=== Section Start ===

(** How a returned read prints in the f-string of the logging block: the
    list of values or, for an exception value, the name of its code. *)
Definition str_read (r : Result (list Z)) : string :=
  match r with
  | Ok l => str_list l
  | Exception code => str_code code
  end.

Module ModbusSequentialDataBlock.

(** The constructor's two arguments: the address of the first
    register and the register values. *)
Record t : Type := {
  address : Z;
  values : list Z
}.

Definition length (self : t) : nat := List.length (values self).

(** The protocol's maxima: registers in one read, in one write. *)
Definition MAX_READ : nat := 125.
Definition MAX_WRITE : nat := 123.

(** Modelled from the spec: the bound check of section 4.1, which is
    pymodbus code and not part of this repository; [count] registers from
    [start] lie inside the bank, neither below its first address nor
    beyond its length. *)
Definition in_bounds (self : t) (start : Z) (count : nat) : bool :=
  ((address self <=? start)
   && (start + Z.of_nat count <=? address self + Z.of_nat (length self)))%Z.

Definition offset (self : t) (start : Z) : nat :=
  Z.to_nat (start - address self).

(** Modelled from the spec: [ModbusSequentialDataBlock.getValues] is
    pymodbus code, which is not part of this repository.  Section 4.1:
    a read fails with ILLEGAL_DATA_ADDRESS when the start address is
    below the bank, when start + count is beyond it, when count is 0 or
    when count exceeds the protocol's maximum of 125; otherwise it
    returns exactly [count] values in address order.  The bank is
    addressed from its [address], which is 0 for every bank the server
    builds; the maximum, which the spec gives for holding and input
    reads, is taken for a read of any bank. *)
Definition getValues (self : t) (start : Z) (count : nat)
  : Result (list Z) :=
  if negb (in_bounds self start count)
     || (count =? 0)%nat
     || (MAX_READ <? count)%nat
  then Exception ILLEGAL_DATA_ADDRESS
  else Ok (firstn count (skipn (offset self start) (values self))).

Definition as_list (new : Values) : list Z :=
  match new with
  | PyList l => l
  | PyInt v => [v]
  end.

(** Modelled from the spec: [ModbusSequentialDataBlock.setValues] is
    pymodbus code, which is not part of this repository.  Section 4.1:
    a write fails with ILLEGAL_DATA_ADDRESS under the bound check of a
    read, taken for the number of values, and with ILLEGAL_DATA_VALUE
    when that number exceeds the protocol's maximum of 123; a failed
    write applies nothing, a successful one applies every value.  The
    two checks are made in the order in which the spec states them. *)
Definition setValues (self : t) (start : Z) (new : Values)
  : t * Result unit :=
  let l := as_list new in
  if negb (in_bounds self start (List.length l))
  then (self, Exception ILLEGAL_DATA_ADDRESS)
  else if (MAX_WRITE <? List.length l)%nat
  then (self, Exception ILLEGAL_DATA_VALUE)
  else
    let i := offset self start in
    ({| address := address self;
        values := (firstn i (values self) ++ l
                   ++ skipn (i + List.length l) (values self))%list |},
     Ok tt).

End ModbusSequentialDataBlock.

(** *** Data blocks of either class *)

(** The class an object was built from decides which [getValues] and
    [setValues] run on it. *)
Inductive BlockClass : Type :=
| Plain
| Logging.

Record DataBlock : Type := {
  class : BlockClass;
  base : ModbusSequentialDataBlock.t
}.

(** [ModbusSequentialDataBlock(address, values)] *)
Definition new_ModbusSequentialDataBlock (address : Z) (values : list Z)
  : DataBlock :=
  {| class := Plain;
     base := {| ModbusSequentialDataBlock.address := address;
                ModbusSequentialDataBlock.values := values |} |}.

(** [LoggingDataBlock(address, values)]: the constructor is inherited. *)
Definition new_LoggingDataBlock (address : Z) (values : list Z)
  : DataBlock :=
  {| class := Logging;
     base := {| ModbusSequentialDataBlock.address := address;
                ModbusSequentialDataBlock.values := values |} |}.

Definition Method (A : Type) : Type :=
  DataBlock * list LogRecord -> (DataBlock * list LogRecord) * Outcome A.

Definition plain_getValues (self : ModbusSequentialDataBlock.t)
           (address : Z) (count : nat)
  : ModbusSequentialDataBlock.t * Outcome (Result (list Z)) :=
  (self, Return (ModbusSequentialDataBlock.getValues self address count)).

Definition plain_setValues (self : ModbusSequentialDataBlock.t)
           (address : Z) (values : Values)
  : ModbusSequentialDataBlock.t * Outcome (Result unit) :=
  let '(self', r) := ModbusSequentialDataBlock.setValues self address values in
  (self', Return r).

Definition getValues (address : Z) (count : nat) : Method (Result (list Z)) :=
  fun '(self, log) =>
    match class self with
    | Plain =>
        let '(b, o) := plain_getValues (base self) address count in
        (({| class := Plain; base := b |}, log), o)
    | Logging =>
        let '((b, log'), o) :=
          LoggingDataBlock.getValues str_read plain_getValues
                                     address count (base self, log) in
        (({| class := Logging; base := b |}, log'), o)
    end.

Definition setValues (address : Z) (values : Values) : Method (Result unit) :=
  fun '(self, log) =>
    match class self with
    | Plain =>
        let '(b, o) := plain_setValues (base self) address values in
        (({| class := Plain; base := b |}, log), o)
    | Logging =>
        let '((b, log'), o) :=
          LoggingDataBlock.setValues plain_setValues
                                     address values (base self, log) in
        (({| class := Logging; base := b |}, log'), o)
    end.

(** *** The slave's store, as [run_server] builds it *)

Inductive BankKind : Type :=
| DiscreteInputs
| Coils
| HoldingRegisters
| InputRegisters.

Record ModbusSlaveContext : Type := {
  di : DataBlock;
  co : DataBlock;
  hr : DataBlock;
  ir : DataBlock
}.

(** [range(n)] *)
Definition range (n : nat) : list Z := map Z.of_nat (seq 0 n).

Definition store : ModbusSlaveContext :=
  {| di := new_ModbusSequentialDataBlock 0 (repeat 0 REGISTER_COUNT);
     co := new_ModbusSequentialDataBlock 0 (repeat 0 REGISTER_COUNT);
     hr := new_LoggingDataBlock 0
             (map (fun i => INITIAL_VALUE + i) (range REGISTER_COUNT));
     ir := new_ModbusSequentialDataBlock 0 (repeat 0 REGISTER_COUNT) |}.

Definition bank (kind : BankKind) (ctx : ModbusSlaveContext) : DataBlock :=
  match kind with
  | DiscreteInputs => di ctx
  | Coils => co ctx
  | HoldingRegisters => hr ctx
  | InputRegisters => ir ctx
  end.

Definition set_bank (kind : BankKind) (b : DataBlock)
           (ctx : ModbusSlaveContext) : ModbusSlaveContext :=
  match kind with
  | DiscreteInputs => {| di := b; co := co ctx; hr := hr ctx; ir := ir ctx |}
  | Coils => {| di := di ctx; co := b; hr := hr ctx; ir := ir ctx |}
  | HoldingRegisters => {| di := di ctx; co := co ctx; hr := b; ir := ir ctx |}
  | InputRegisters => {| di := di ctx; co := co ctx; hr := hr ctx; ir := b |}
  end.

(** The server: its store and what its logger has been handed. *)
Record Server : Type := {
  context : ModbusSlaveContext;
  log : list LogRecord
}.

(** The server once [run_server] has built its store, with nothing
    logged yet. *)
Definition started : Server := {| context := store; log := [] |}.

(** Modelled from the spec: the dispatch of a read or a write to one of
    the four banks is done by pymodbus's ModbusSlaveContext, which is not
    part of this repository.  Section 4.1: [read(bankKind, startAddress,
    count)] and [write(bankKind, startAddress, values)] act on the bank
    of that kind and on no other. *)
Definition read (kind : BankKind) (address : Z) (count : nat) (srv : Server)
  : Server * Outcome (Result (list Z)) :=
  let '((b, log'), o) := getValues address count (bank kind (context srv), log srv) in
  ({| context := set_bank kind b (context srv); log := log' |}, o).

(** Modelled from the spec: as for [read], the dispatch of a write is
    pymodbus's and not part of this repository; section 4.1. *)
Definition write (kind : BankKind) (address : Z) (values : Values) (srv : Server)
  : Server * Outcome (Result unit) :=
  let '((b, log'), o) := setValues address values (bank kind (context srv), log srv) in
  ({| context := set_bank kind b (context srv); log := log' |}, o).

=== Section End ===

- **AIM OF THE TASK**: Quote in full each line from the top of the records above through the line with "Definition length (self"; stop after that line.

- **SOLUTION TO THIS TASK**:
(** How a returned read prints in the f-string of the logging block: the
    list of values or, for an exception value, the name of its code. *)
Definition str_read (r : Result (list Z)) : string :=
  match r with
  | Ok l => str_list l
  | Exception code => str_code code
  end.

Module ModbusSequentialDataBlock.

(** The constructor's two arguments: the address of the first
    register and the register values. *)
Record t : Type := {
  address : Z;
  values : list Z
}.

Definition length (self : t) : nat := List.length (values self).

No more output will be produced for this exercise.